Itu saja yang dia butuhkan. Dia menjerit melengking dan sengaja menjatuhkan dirinya ke belakang, membenturkan kepalanya ke sudut tajam meja kopi.
Sebuah luka menganga di dahinya, dan darah mulai menetes di wajahnya yang sempurna.
Pintu depan terbuka dengan kasar. Bas bergegas masuk, matanya terbelalak panik. Dia bahkan tidak melihatku. Dia berlari lurus ke arah Karina, memeluknya.
"Apa yang terjadi? Kamu baik-baik saja?"
Karina terisak, memeluknya erat. "Ini bukan salahnya, Bas. Dia hanya emosional karena kehamilannya. Seharusnya aku tidak datang."
Air matanya bercampur dengan darah, menciptakan gambaran yang dramatis dan tragis.

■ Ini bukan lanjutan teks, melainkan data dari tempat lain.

Lemma scan_through_app v w o q :
  scan_through (v ++ w) o q = '(o, q) ← scan_through v o q; scan_through w o q.
Proof.
  revert o q. induction v as [|c v IH]; intros o q; [done|]. cbn [scan_through app].
  destruct (ascii_is c QUOTE); [apply IH|]. destruct q; [apply IH|]. cbv zeta.
  match goal with |- (if ?b then _ else _) = _ => destruct b; [done|apply IH] end.
Qed.

Lemma value_last v c : value_ok (v ++ [c]) -> ascii_is c "," = false.
Proof.
  unfold value_ok. rewrite scan_through_app. destruct (scan_through v 0 false) as [[o q]|]; [|done]. cbn.
  destruct (ascii_is c ",") eqn:E; [|done]. apply Ascii.eqb_eq in E as ->. cbn. destruct q; [done|].
  destruct (Z.ltb_spec o 0); [done|]. destruct (Z.eqb_spec o 0); [done|]. cbn. intros [= ->]. lia.
Qed.

(** A balanced value is split off whole, at the end of the text or before a comma. *)
Lemma split_value_ok v rest :
  value_ok v -> (rest = [] ∨ ∃ r, rest = ","%char :: r) -> split_value (v ++ rest) = Some (v, rest).
Proof.
  intros Hv Hr. unfold split_value. rewrite (scan_app _ _ _ _ _ _ _ _ Hv). cbn [Nat.add]. destruct Hr as [->|[r ->]].
  - cbn [scan]. rewrite !app_nil_r. cbn [Z.ltb Z.compare Z.eqb andb].
    destruct v as [|c0 v0]; [done|]. destruct (exists_last (l := c0 :: v0) ltac:(done)) as (w & c & E).
    rewrite E in *. apply value_last in Hv. rewrite length_app. cbn [length].
    replace (length w + 1 - 1)%nat with (length w) by lia.
    rewrite app_nth2, Nat.sub_diag by lia. cbn [nth]. rewrite Hv. cbn [negb].
    rewrite firstn_all2, skipn_all2 by (rewrite length_app; simpl; lia). done.
  - cbn [scan]. cbn. rewrite app_nth2, Nat.sub_diag by lia. cbn.
    by rewrite take_app_length, drop_app_length.
Qed.

Lemma find_char_first c l r : c ∉ l -> find_char c (l ++ c :: r) = Some (length l).
Proof.
  induction l as [|x l IH]; intros Hc; cbn.
  - unfold ascii_is. by rewrite Ascii.eqb_refl.
  - apply not_elem_of_cons in Hc as [Hx Hl]. unfold ascii_is. destruct (Ascii.eqb_spec x c); [congruence|].
    by rewrite (IH Hl).
Qed.

Lemma find_char_spec c l i : find_char c l = Some i -> (i < length l)%nat.
Proof.
  revert i. induction l as [|x l IH]; intros i; cbn; [done|]. destruct (ascii_is x c); [intros [= <-]; lia|].
  destruct (find_char c l) as [j|]; [|done]. cbn. intros [= <-]. specialize (IH j eq_refl). lia.
Qed.

(** The head of a text that starts with a pair, perhaps after a comma. *)
Lemma pair_head (pre n v rest : str) :
  name_ok n -> (pre = [] ∨ pre = [","%char]) ->
  let msg := pre ++ print_pair (n, v) ++ rest in
  find_char ":" msg = Some (length pre + length n + 2)%nat
  ∧ request_name msg = n ∧ drop (S (length pre + length n + 2)) msg = v ++ rest.
Proof.
  intros [Hq Hc] Hp msg.
  assert (msg = pre ++ QUOTE :: n ++ QUOTE :: ":"%char :: v ++ rest) as Em.
  { unfold msg, print_pair. cbn [fst snd app]. by rewrite <- !app_assoc. }
  assert ((QUOTE ∉ pre) ∧ (":"%char ∉ pre)) as [Hpq Hpc].
  { destruct Hp as [->| ->]; rewrite ?elem_of_cons, ?elem_of_nil; split; intuition discriminate. }
  split_and!.
  - assert (msg = (pre ++ QUOTE :: n ++ [QUOTE]) ++ ":"%char :: v ++ rest) as ->
      by (rewrite Em, <- app_assoc; cbn; by rewrite <- app_assoc).
    rewrite find_char_first.
    + f_equal. rewrite length_app. cbn [length]. rewrite length_app. cbn. lia.
    + rewrite elem_of_app, elem_of_cons, elem_of_app, list_elem_of_singleton. intuition discriminate.
  - unfold request_name. rewrite Em, find_char_first by done.
    replace (S (length pre)) with (length (pre ++ [QUOTE])) by (rewrite length_app; cbn; lia).
    set (t := n ++ QUOTE :: ":"%char :: v ++ rest). change (pre ++ QUOTE :: t) with (pre ++ [QUOTE] ++ t).
    rewrite app_assoc, drop_app_length. unfold t. rewrite find_char_first by done. by rewrite take_app_length.
  - replace (S (length pre + length n + 2)) with (length (pre ++ QUOTE :: n ++ [QUOTE; ":"%char]))
      by (rewrite !length_app; cbn; rewrite length_app; cbn; lia).
    rewrite Em. replace (pre ++ QUOTE :: n ++ QUOTE :: ":"%char :: v ++ rest)
      with ((pre ++ QUOTE :: n ++ [QUOTE; ":"%char]) ++ v ++ rest) by (rewrite <- !app_assoc; cbn; by rewrite <- app_assoc).
    by rewrite drop_app_length.
Qed.

Section Requests.
Context {message field : Type} {RF : Reflection message field}.
Variable queue_names : list str.
Variable lowercase : str -> str.
#[local] Open Scope result_scope.
Abbreviation pair_step := (process_pair queue_names lowercase).
Abbreviation loop := (request_loop queue_names lowercase).

(** The specification: the pairs of the request are handled one after the other. *)
Fixpoint handle_pairs (s : WebSocketServer (message := message)) (ps : list (str * str)) (out : str)
    (sends : list (str * list Byte.byte)) : result ServerErr (str * list (str * list Byte.byte)) :=
  match ps with
  | [] => Ok (out, sends)
  | (n, v) :: ps =>
      let* (o, sd) := pair_step s n v in handle_pairs s ps (out ++ o) (sends ++ sd)
  end.

Definition pair_ok (p : str * str) : Prop := name_ok (fst p) ∧ value_ok (snd p).

(** One turn of the loop on a text that starts with a pair. *)
Lemma request_loop_pair fuel s pre n v rest out sends :
  pair_ok (n, v) -> (pre = [] ∨ pre = [","%char]) -> (rest = [] ∨ ∃ r, rest = ","%char :: r) ->
  loop (S fuel) s (pre ++ print_pair (n, v) ++ rest) out sends
  = let* (o, sd) := pair_step s n v in loop fuel s rest (out ++ o) (sends ++ sd).
Proof.
  intros [Hn Hv] Hp Hr. destruct (pair_head pre n v rest Hn Hp) as (Ec & En & Ed). cbv zeta in *.
  cbn [request_loop]. rewrite Ec, Ed, En, (split_value_ok v rest Hv Hr). done.
Qed.

Lemma print_more_head ps : print_more ps = [] ∨ ∃ r, print_more ps = ","%char :: r.
Proof. destruct ps as [|p ps]; [by left|right]. eexists. reflexivity. Qed.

Dia adalah seorang pemain sandiwara yang ulung.
Bas menoleh padaku, wajahnya badai amarah. "Ada apa denganmu, Clara? Pertama karierku, sekarang ini? Tidak bisakah kamu meninggalkannya sendirian sedetik pun?"
Dia bertingkah seolah-olah aku telah melakukan kejahatan yang tidak termaafkan.
Karina terus berakting. "Bas, jangan salahkan dia. Itu kecelakaan. Aku baik-baik saja, sungguh."
Dia melihat dari wajah Karina yang berdarah ke wajahku yang datar. "Baik-baik saja? Dia menyakitimu! Beraninya kamu membandingkan dirimu dengannya? Kamu bahkan nggak pantas untuk menyemir sepatunya."